Which is as good a segue as any into this passage taken from a new article by Robert Kuttner in the New England Journal of Medicine:
Changing demographics and medical technology pose a cost challenge for every nation's system, but ours is the outlier. The extreme failure of the United States to contain medical costs results primarily from our unique, pervasive commercialization. The dominance of for-profit insurance and pharmaceutical companies, a new wave of investor-owned specialty hospitals, and profit-maximizing behavior even by nonprofit players raise costs and distort resource allocation. Profits, billing, marketing, and the gratuitous costs of private bureaucracies siphon off $400 billion to $500 billion of the $2.1 trillion spent, but the more serious and less appreciated syndrome is the set of perverse incentives produced by commercial dominance of the system.

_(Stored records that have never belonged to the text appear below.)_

Lemma cg_push0 rev :
  rev_lt rev EVMC_SHANGHAI = false ->
  cg_rel (inline_push0 rev l) (chunk_after (executePush0OpcodeNoGas s)).
Proof.
  intros Hr. unfold inline_push0, executePush0OpcodeNoGas. rewrite Hr. run.
  destruct (Nat.leb_spec MAXSTACK (lsp l)); [by apply cg_after|].
  apply cg_push1.
Qed.

Lemma cg_pushx PushMap b :
  cg_rel (inline_pushx PushMap b l) (chunk_after (executePushNOpcodeNoGas b PushMap s)).
Proof.
  unfold inline_pushx, executePushNOpcodeNoGas. run.
  destruct (Nat.leb_spec MAXSTACK (lsp l)); [by apply cg_after|]. run.
  unfold bind at 1. destruct (PushMap !! lPc l) as [v|]; [|done]. simpl of_option.
  rewrite Nat.add_assoc. apply cg_push.
Qed.

Lemma cg_dupx b : cg_rel (inline_dupx b l) (chunk_after (executeDupOpcodeNoGas b s)).
Proof.
  unfold inline_dupx, executeDupOpcodeNoGas. cbv zeta. run.
  destruct (Nat.ltb_spec (lsp l) (dupN b)); [by apply cg_after|].
  destruct (Nat.leb_spec MAXSTACK (lsp l)); [by apply cg_after|]. run.
  destruct (lstack l !! _) as [v|] eqn:E; [|done].
  apply cg_push1.
Qed.

Lemma cg_swapx b : cg_rel (inline_swapx b l) (chunk_after (executeSwapOpcodeNoGas b s)).
Proof.
  unfold inline_swapx, executeSwapOpcodeNoGas. cbv zeta. run.
  destruct (Nat.ltb_spec (lsp l) (swapN b + 1)); [by apply cg_after|]. run.
  destruct (lstack l !! (lsp l - 1)%nat) eqn:E1; [|done]. run.
  destruct (lstack l !! (lsp l - 1 - swapN b)%nat) eqn:E2; [|done].
  rewrite bind_stack_set, wb_Stack, (insert_ok _ _ E1), stack_set_run. simpl Stack.
  rewrite length_insert. fold (lstack l). rewrite (insert_ok _ _ E2). next.
Qed.

(** *** Jumps *)

Lemma cg_checkDest CodeSize JumpMap Dest :
  cg_rel (inline_checkDest CodeSize JumpMap Dest l) (chunk_jump (checkDest CodeSize JumpMap Dest s)).
Proof.
  unfold inline_checkDest, checkDest. destruct (Z.leb_spec (Z.of_nat CodeSize) Dest).
  - apply (cg_after EVMC_BAD_JUMP_DESTINATION). done.
  - unfold bind at 1. destruct (JumpMap !! Z.to_nat Dest) as [d|]; [|done].
    simpl of_option. unfold ret at 1. destruct (Z.eqb_spec d 0); [|done].
    apply (cg_after EVMC_BAD_JUMP_DESTINATION). done.
Qed.

(** *** Handlers *)

Lemma cg_handler m :
  (forall s', match m s' with Ret _ s2 | Exit s2 => Pc (fr s2) = Pc (fr s') | _ => True end) ->
  cg_rel (HANDLER_CALL m l) (chunk_after (m s)).
Proof.
  intros Hm. specialize (Hm s). unfold HANDLER_CALL. fold s.
  destruct (m s) as [[] s'|s'| |]; try done; rewrite wb_Pc in Hm; simpl;
    destruct (is_success (Status (cx s'))) eqn:E.
  1, 3: split; [|by apply is_success_true]; f_equal; unfold write_back, on_fr; simpl;
    rewrite Hm; by destruct s' as [[] ?].
  all: exists s'; split_and!; [done|done|by intros E'; rewrite E' in E|].
  all: unfold same_but_pc, write_back, on_fr, on_cx; simpl; destruct s' as [[] []]; done.
Qed.
End Inline.

Section Jumps.
Context {HS : Type} {I : Intx} {H : EvmcHost HS} {V : Evmc}.
Context (l : lstate HS) (Hst : Status (cx (ls l)) = EVMC_SUCCESS).

Lemma cg_jump CodeSize JumpMap :
  cg_rel (inline_jump CodeSize JumpMap l) (chunk_jump (jumpOp CodeSize JumpMap (write_back l))).
Proof.
  unfold inline_jump, jumpOp. rewrite bind_getFrame, wb_Sp.
  destruct (Nat.ltb_spec (lsp l) 1); [by apply (cg_after l EVMC_STACK_UNDERFLOW)|].
  rewrite bind_modFrame, bind_stack_at. fold (lstack l).
  change (Stack (fr (on_fr (set_Sp (lsp l - 1)) (write_back l)))) with (lstack l).
  destruct (lstack l !! _); [|done].
  by apply (cg_checkDest (mkL (lPc l) (lsp l - 1) (ls l))).
Qed.

Lemma cg_jumpi CodeSize JumpMap :
  cg_rel (inline_jumpi CodeSize JumpMap l) (chunk_jump (jumpiOp CodeSize JumpMap (write_back l))).
Proof.
  unfold inline_jumpi, jumpiOp. rewrite bind_getFrame, wb_Sp.
  destruct (Nat.ltb_spec (lsp l) 2); [by apply (cg_after l EVMC_STACK_UNDERFLOW)|].
  rewrite bind_stack_at, wb_Stack. destruct (lstack l !! (lsp l - 1)%nat); [|done].
  rewrite bind_modFrame, bind_stack_at.
  change (Stack (fr (on_fr (set_Sp (lsp l - 2)) (write_back l)))) with (lstack l).
  destruct (lstack l !! (lsp l - 2)%nat) as [x|]; [|done].
  destruct (Z.eqb_spec x 0).
  - split; [simpl; by rewrite Hst|done].
  - by apply (cg_checkDest (mkL (lPc l) (lsp l - 2) (ls l))).
Qed.
End Jumps.

(** * Handlers do not move the program counter *)

Section KeepsPc.
Context {HS : Type}.

Definition keeps_pc {A} (m : HM HS A) : Prop :=
  forall s, match m s with Ret _ s' | Exit s' => Pc (fr s') = Pc (fr s) | _ => True end.

Lemma kp_bind {A B} (m : HM HS A) (k : A -> HM HS B) :
  keeps_pc m -> (forall a, keeps_pc (k a)) -> keeps_pc (bind m k).
Proof.
  intros Hm Hk s. unfold bind. specialize (Hm s). destruct (m s) as [a s1|s1| |]; try done.
  specialize (Hk a s1). destruct (k a s1); congruence.
Qed.
Lemma kp_ret {A} (a : A) : keeps_pc (ret a).
Proof. done. Qed.
Lemma kp_exit {A} : keeps_pc (@exit _ _ A).
Proof. done. Qed.
Lemma kp_throw {A} e : keeps_pc (@throw _ _ A e).
Proof. done. Qed.
Lemma kp_undef {A} : keeps_pc (@undef _ _ A).
Proof. done. Qed.
Lemma kp_option {A} (o : option A) : keeps_pc (of_option o).
Proof. by destruct o. Qed.
Lemma kp_gets {A} (f : hstate HS -> A) : keeps_pc (gets f).
Proof. done. Qed.
Lemma kp_modify f : (forall s, Pc (fr (f s)) = Pc (fr s)) -> keeps_pc (modify f).
Proof. intros Hf s. apply Hf. Qed.
Lemma kp_if {A} (b : bool) (m m' : HM HS A) :
  keeps_pc m -> keeps_pc m' -> keeps_pc (if b then m else m').
Proof. by destruct b. Qed.
End KeepsPc.

Ltac kp_step :=
  lazymatch goal with
  | H : keeps_pc ?m |- keeps_pc ?m => exact H
  | |- keeps_pc (bind _ _) => apply kp_bind; [|intros ?]
  | |- keeps_pc (ret _) => apply kp_ret
  | |- keeps_pc exit => apply kp_exit
  | |- keeps_pc (throw _) => apply kp_throw
  | |- keeps_pc undef => apply kp_undef
  | |- keeps_pc (of_option _) => apply kp_option
  | |- keeps_pc (gets _) => apply kp_gets
  | |- keeps_pc (modify _) => apply kp_modify; done
  | |- keeps_pc (if _ then _ else _) => apply kp_if
  | |- keeps_pc (let _ := _ in _) => cbv zeta
  | |- keeps_pc (popTopics ?n) => induction n; simpl
  | |- keeps_pc (match ?x with _ => _ end) => destruct x
  | |- keeps_pc (?f _ _ _ _ _ _) => unfold f
  | |- keeps_pc (?f _ _ _ _ _) => unfold f
  | |- keeps_pc (?f _ _ _ _) => unfold f
  | |- keeps_pc (?f _ _ _) => unfold f
  | |- keeps_pc (?f _ _) => unfold f
  | |- keeps_pc (?f _) => unfold f
  | |- keeps_pc ?f => unfold f
  end.
Ltac kp_solve := repeat (cbv beta; kp_step).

Markets are said to optimize efficiencies. But despite widespread belief that competition is the key to cost containment, medicine — with its third-party payers and its partly social mission — does not lend itself to market discipline.
The Invisible Hand is slapping us around. (It's also attached to some parties who would rather we didn't know they existed, so we would be forced to blame our plight on 'market forces' as opposed to actual perpetrators.)